SUPPLIED RECORDS ▸
(** * label-driven-review-and-approval-check: the approval-policy engine

    A shallow embedding of the action's TypeScript source (configuration
    validation, label matching, review-state reduction, team-membership
    resolution, approval evaluation and the reconciliation of team review
    requests) and the properties the specification states about it.

    Conventions of the embedding:
    - a JavaScript string is the list of its UTF-16 code units;
    - a JavaScript number is a rational, or one of NaN, +Infinity, -Infinity;
    - an object used as a dictionary is the finite map of its own properties,
      and reads through [o[k]] and [k in o] also see what every object
      literal inherits from [Object.prototype];
    - a [Map] is an association list in insertion order, a [Set] of strings
      is a [gset] when only membership is asked and a duplicate-free list when
      it is iterated;
    - the remote API, the logger and the action outputs are a trace of
      effects written by a small writer-and-exception monad. *)

From Stdlib Require Import QArith Qround.
From stdpp Require Import gmap strings list fin_maps pretty.

Set Warnings "-register-all,-clear-no-such-hyp".

Local Open Scope N_scope.
Local Open Scope Z_scope.
Local Open Scope nat_scope.
Local Open Scope list_scope.

(* ===================================================================== *)
(** ** Strings *)
(* ===================================================================== *)

(** A string is the sequence of its UTF-16 code units. *)
Abbreviation jsstring := (list N).

(** The code units of a literal of the source. *)
Definition u16 (s : string) : jsstring :=
  (λ a, Ascii.N_of_ascii a) <$> String.list_ascii_of_string s.

(** [WhiteSpace] and [LineTerminator] of ECMAScript, the code points that
    [String.prototype.trim] strips; all of them are single code units. *)
Definition isWhiteSpace (c : N) : bool :=
  bool_decide (c ∈ [9; 10; 11; 12; 13; 32; 160; 5760;
                    8192; 8193; 8194; 8195; 8196; 8197; 8198; 8199; 8200;
                    8201; 8202; 8232; 8233; 8239; 8287; 12288; 65279]%N).

Fixpoint trimStart (s : jsstring) : jsstring :=
  match s with
  | c :: r => if isWhiteSpace c then trimStart r else s
  | [] => []
  end.

Definition trimEnd (s : jsstring) : jsstring := rev (trimStart (rev s)).

(** [s.trim()] *)
Definition trim (s : jsstring) : jsstring := trimEnd (trimStart s).

(** [xs.join(sep)] on an array of strings. *)
Fixpoint join (sep : jsstring) (xs : list jsstring) : jsstring :=
  match xs with
  | [] => []
  | [x] => x
  | x :: r => x ++ sep ++ join sep r
  end.

(** Truthiness of a string: only the empty string is falsy. *)
Definition truthy_string (s : jsstring) : bool :=
  match s with [] => false | _ => true end.

(* ===================================================================== *)
(** ** Numbers *)
(* ===================================================================== *)

(** A number: every finite double is a rational, and [>=], [<] and
    [Math.floor] are exact on doubles, so the finite part is [Q]. *)
Inductive jsnum :=
| Num (q : Q)
| PosInf
| NegInf
| NaN.

Definition num_of_Z (z : Z) : jsnum := Num (inject_Z z).
Definition num_of_nat (n : nat) : jsnum := num_of_Z (Z.of_nat n).

(** [Math.floor] *)
Definition Math_floor (n : jsnum) : jsnum :=
  match n with
  | Num q => num_of_Z (Qfloor q)
  | _ => n
  end.

(** [a >= b]; any comparison with NaN is false. *)
Definition js_ge (a b : jsnum) : bool :=
  match a, b with
  | NaN, _ | _, NaN => false
  | PosInf, _ => true
  | _, NegInf => true
  | NegInf, _ => false
  | _, PosInf => false
  | Num x, Num y => Qle_bool y x
  end.

(** [a < b] *)
Definition js_lt (a b : jsnum) : bool :=
  match a, b with
  | NaN, _ | _, NaN => false
  | PosInf, _ => false
  | _, NegInf => false
  | NegInf, _ => true
  | _, PosInf => true
  | Num x, Num y => negb (Qle_bool y x)
  end.

(* ===================================================================== *)
(** ** Parsed documents *)
(* ===================================================================== *)

(** What the YAML parser hands over.  The entries of [JObject] are the own
    enumerable properties in [Object.entries] order. *)
Inductive jsvalue :=
| JNull
| JBool (b : bool)
| JNumber (n : jsnum)
| JString (s : jsstring)
| JArray (xs : list jsvalue)
| JObject (entries : list (jsstring * jsvalue)).

(** [typeof v === "object" && v !== null] *)
Definition is_object (v : jsvalue) : bool :=
  match v with
  | JArray _ | JObject _ => true
  | _ => false
  end.

(** [Boolean(v)] *)
Definition Boolean (v : jsvalue) : bool :=
  match v with
  | JNull => false
  | JBool b => b
  | JNumber (Num q) => negb (Qeq_bool q 0)
  | JNumber NaN => false
  | JNumber _ => true
  | JString s => truthy_string s
  | JArray _ | JObject _ => true
  end.

(** The decimal index of an array element, as a property key. *)
Definition index_key (i : nat) : jsstring := u16 (pretty i).

(** [Object.entries(v)] for an object or an array. *)
Definition Object_entries (v : jsvalue) : list (jsstring * jsvalue) :=
  match v with
  | JObject entries => entries
  | JArray xs => imap (λ i x, (index_key i, x)) xs
  | _ => []
  end.

(** [obj.name] for one of the configuration field names; [None] is
    [undefined].  None of the names read this way is a member of
    [Object.prototype] or of an array. *)
Fixpoint assoc (k : jsstring) (entries : list (jsstring * jsvalue))
  : option jsvalue :=
  match entries with
  | [] => None
  | (k', v) :: r => if decide (k = k') then Some v else assoc k r
  end.

Definition field (name : string) (v : jsvalue) : option jsvalue :=
  match v with
  | JObject entries => assoc (u16 name) entries
  | _ => None
  end.

(* ===================================================================== *)
(** ** Objects used as dictionaries *)
(* ===================================================================== *)

(** The property names every object literal inherits from
    [Object.prototype]. *)
Definition Object_prototype_keys : list jsstring :=
  u16 <$> ["constructor"; "__defineGetter__"; "__defineSetter__";
           "hasOwnProperty"; "__lookupGetter__"; "__lookupSetter__";
           "isPrototypeOf"; "propertyIsEnumerable"; "toString"; "valueOf";
           "__proto__"; "toLocaleString"]%string.

Definition proto_key : jsstring := u16 "__proto__".

(** What a read [o[k]] finds: an own value, or the member of
    [Object.prototype] called [k] (a function, or the prototype object itself
    for [__proto__]; truthy in every case). *)
Inductive prop (V : Type) :=
| Own (v : V)
| Inherited (k : jsstring).
Arguments Own {V} v.
Arguments Inherited {V} k.

Section dictionary.
Context {V : Type}.

(** [o[k]]; [None] is [undefined]. *)
Definition get (o : gmap jsstring V) (k : jsstring) : option (prop V) :=
  match o !! k with
  | Some v => Some (Own v)
  | None =>
      if bool_decide (k ∈ Object_prototype_keys) then Some (Inherited k)
      else None
  end.

(** [k in o] *)
Definition has_in (k : jsstring) (o : gmap jsstring V) : bool :=
  bool_decide (is_Some (o !! k)) || bool_decide (k ∈ Object_prototype_keys).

AIM OF THE EXERCISE ▸
At the line with "(k : jsstring).", start returning lines exactly, and stop after the final line of the listing.

ANSWER TO THE EXERCISE ▸
| Inherited (k : jsstring).
Arguments Own {V} v.
Arguments Inherited {V} k.

Section dictionary.
Context {V : Type}.

(** [o[k]]; [None] is [undefined]. *)
Definition get (o : gmap jsstring V) (k : jsstring) : option (prop V) :=
  match o !! k with
  | Some v => Some (Own v)
  | None =>
      if bool_decide (k ∈ Object_prototype_keys) then Some (Inherited k)
      else None
  end.

(** [k in o] *)
Definition has_in (k : jsstring) (o : gmap jsstring V) : bool :=
  bool_decide (is_Some (o !! k)) || bool_decide (k ∈ Object_prototype_keys).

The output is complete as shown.